Good Bye Old Friend
Anthropomorphism is a term that means attributing human traits, emotions, or intentions to non-human entities. I have found myself indulging in anthropomorphistic behavior of late. Only I have attributed human emotions to an inanimate object, my circa 1980 Sunbeam Mixmaster hand mixer.
Let me explain. As I was contemplating the upcoming holiday baking season, I decided that it was time to get a new hand mixer. The one I currently have was a wedding gift from my parents’ good friends, Ruth and Gene. Ruth was a great cook. Unfortunately, that skill didn’t come with the mixer.
It’s a simple mixer really: only three speeds, no retractable cord, and one set of beaters. But it does the trick. I just felt like I deserved a new one. I put it on my Christmas list being too cheap to just go buy myself one. Yesterday, I was at my daughter’s house. She went down in her basement, came up with a box, and handed it to me. It was a brand-new Oster hand mixer that she had, along with some other unused wedding gifts, collecting dust. She patted me on the back and said “Merry Christmas.”

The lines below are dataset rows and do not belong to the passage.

(** X21. [/_external-auth-{id}] is an alias of [/validate]: for every id that is
    not empty and has no slash the path is served by the handler that serves
    [/validate]. *)
Theorem main_serves_external_auth_like_validate (webApp : bool) (id : string) :
  id <> "" ->
  allBytes (fun b => inClass b main.notSlash) id = true ->
  main.serve webApp ("/_external-auth-" +:+ id) = Some main.ValidateRequestHandler
  /\ main.serve webApp "/validate" = Some main.ValidateRequestHandler.
Proof.
  intros N A. split; [|destruct webApp; reflexivity].
  unfold main.serve, main.routes. cbn [app find main.matcher main.matches].
  assert (F : fullMatch (main.templateRe false "/validate") ("/_external-auth-" +:+ id)
              = false).
  { apply (RouterFacts.no_match_after "/_" ("external-auth-" +:+ id)).
    vm_compute. reflexivity. }
  rewrite F.
  assert (T : fullMatch (main.templateRe false "/_external-auth-{id}")
                ("/_external-auth-" +:+ id) = true).
  { apply RegexpFacts.fullMatch_lang. cbn [main.templateRe Ascii.eqb Bool.eqb].
    change ("/_external-auth-" +:+ id)
      with (String "/" (String "_" (String "e" (String "x" (String "t" (String "e"
           (String "r" (String "n" (String "a" (String "l" (String "-" (String "a"
           (String "u" (String "t" (String "h" (String "-" id)))))))))))))))).
    repeat apply RouterFacts.lang_cons_Chr.
    rewrite <- (RegexpFacts.append_nil_r id). constructor; [|constructor].
    apply RouterFacts.lang_Plus_class; assumption. }
  rewrite T. reflexivity.
Qed.

(** X22. [/auth] is served by [CallbackHandler], and no route of [main] matches
    the path [/auth/{state}/] that [CallbackHandler] redirects to, whatever
    the state: the router answers it with 404. *)
Theorem main_has_no_route_for_auth_state (webApp : bool) (state : string) :
  main.serve webApp "/auth" = Some main.CallbackHandler
  /\ main.serve webApp ("/auth/" +:+ state +:+ "/") = None.
Proof.
  split; [destruct webApp; reflexivity|].
  assert (F : forall r, dead (derivs "/a" r) = true ->
                fullMatch r ("/auth/" +:+ state +:+ "/") = false).
  { intros r H. apply (RouterFacts.no_match_after "/a" ("uth/" +:+ state +:+ "/")), H. }
  assert (G : fullMatch (main.templateRe false "/auth") ("/auth/" +:+ state +:+ "/")
              = false).
  { apply (RouterFacts.no_match_after "/auth/" (state +:+ "/")). vm_compute. reflexivity. }
  unfold main.serve, main.routes, main.staticDir.
  cbn [app find main.matcher main.matches].
  rewrite G, !F by (vm_compute; reflexivity).
  destruct webApp; cbn [find main.matcher main.matches];
    rewrite ?F by (vm_compute; reflexivity); reflexivity.
Qed.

So, today, I was all set to use my new six-speed, ergonomically designed, retractable cord mixer with four different beaters. There is a dough hook, whisk, drink rod (whatever that is), and the beaters I recognized. I was excited to start the holiday baking.
Then, it happened. I went to take my old mixer out of the drawer to throw it away and a wave of anthropomorphism came over me. I thought my old mixer must feel a twinge of sadness. Or was it me? I couldn’t just discard it. I was flooded with memories of the times I spent with that mixer over the last 38 years.
Looking at the crusted-on flour on the handle and chocolate stains on the non-retractable cord, it brought back such good memories.
The mash potatoes I used to make as a newlywed trying to compete with my new mother-in-law for best cook award in my husband’s eyes.
The birthday celebrations of our kids and cupcakes I made for them to take to school on their birthdays until the teachers outlawed cupcakes for being too messy.
The banana muffins, the banana muffins, the banana muffins I would be forced to make when our bananas went black and my frugal husband would say “Looks like WE should make some banana muffins with those black bananas.” So WE made muffins. “WE” being me and the mixer, not me and my husband.
Ahhh…and the Christmas cut out cookies…first with our own children and then in a blink of an eye with the grandchildren. Funny how I was so much more patient with my grandchildren as they poured half the cup of flour in the mixing bowl and half on the table. And insisted on cracking the eggs again leaving half in the bowl and half sliding down the kitchen cabinets on to the floor.
Beautiful memories of a full life. Beautiful reminders of blessings from God. It’s weird how the reminders of God’s presence in our lives come in such simple ways if we are open to it.
So today I retired the old mixer. I used the new one but I left the old one out on the counter to watch and as a reminder to me of God’s presence in the past which gives me the assurance that he is present now and will be, come what may. Look for those reminders this Christmas season. They might be in your kitchen or in your closet.
You’ll never look at your vacuum cleaner the same way again!